Jubileusz European Workshop for Contemporary Music (20th Anniversary of the European Workshop for Contemporary Music)
20th Anniversary of the European Workshop for Contemporary Music
Katarzyna Naliwajek talks to Rüdiger Bohn, Hannelore Thiemer, Jerzy Kornowicz, Olaf Wegener, and Tadeusz Wielecki
Katarzyna Naliwajek: How did the idea come up of summarising twenty years of the EWCM ensemble by recalling the memories of those who brought the workshop to life and who are involved in it today?

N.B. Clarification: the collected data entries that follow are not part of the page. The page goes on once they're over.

(** C8: with a count [n], [autocorrect] returns at most [n] keys, and the
    ranked completions themselves when there are [n] of them. *)
Theorem autocorrect_bound (h : hash_seed) (t : Trie Z) (s : str) (n : nat) :
  reachable t -> type t = Some TStr ->
  exists keys completions,
    autocomplete t (KStr s) (Some (Z.of_nat n)) = Ok completions
    /\ autocorrect h t (KStr s) (Some (Z.of_nat n)) = Ok keys
    /\ length keys <= n
    /\ (length completions = n -> keys = completions).
Proof.
  intros R Ht.
  destruct (autocorrect_steps h t s (Some (Z.of_nat n)) R Ht)
    as (ranked & ve & Hf & _ & _ & _ & _ & Ha).
  assert (Hlen : length ranked <= n).
  { destruct (reachable_typed _ _ R Ht) as [Sup W].
    destruct (find_completes_prefix_wf _ t (KStr s) Sup W eq_refl) as (all & _ & Hf').
    rewrite Hf' in Hf. injection Hf as <-. simpl. rewrite slice_to_length. lia. }
  rewrite length_map in Ha.
  eexists. exists (map fst ranked). split; [unfold autocomplete; now rewrite Hf|].
  split; [exact Ha|]. rewrite length_map.
  destruct (Z.of_nat (length ranked) =? Z.of_nat n)%Z eqn:E.
  - apply Z.eqb_eq in E. rewrite length_map. split; [lia | reflexivity].
  - apply Z.eqb_neq in E. split; [|lia].
    rewrite length_map.
    etransitivity; [apply set_order_length, union_order_set|].
    rewrite length_app.
    replace (Z.of_nat n - Z.of_nat (length ranked))%Z
      with (Z.of_nat (n - length ranked)) by lia.
    rewrite slice_to_length. lia.
Qed.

Jerzy Kornowicz: In April this year, I was present at the Acht Brücken festival in Cologne, which included a special concert by the EWCM ensemble and an official ceremony to mark the twentieth anniversary of this initiative. I realised not only that we were celebrating twenty years of this cooperation, but also of the facts building up this deservedly notorious project. I should have been aware of these stories both as a former chairman of the Polish Composers’ Union and the by now long-serving director of the Warsaw Autumn Festival. This late-awakened awareness of the circumstances surrounding the foundation and early years of the EWCM was influenced by conversations with the people who engendered that ensemble and were present in Poland during the first workshops and rehearsals. I talked to them for a few hours, sometimes off the record, and it was a fascinating journey into times already so radically different that they were on the verge of being forgotten. I was confronted with details, anecdotes, moods, and emotions from the early years of the EWCM, narrated with great authenticity.
KN: What are your most important memories of the gestation and development of the EWCM and this German-Polish cooperation?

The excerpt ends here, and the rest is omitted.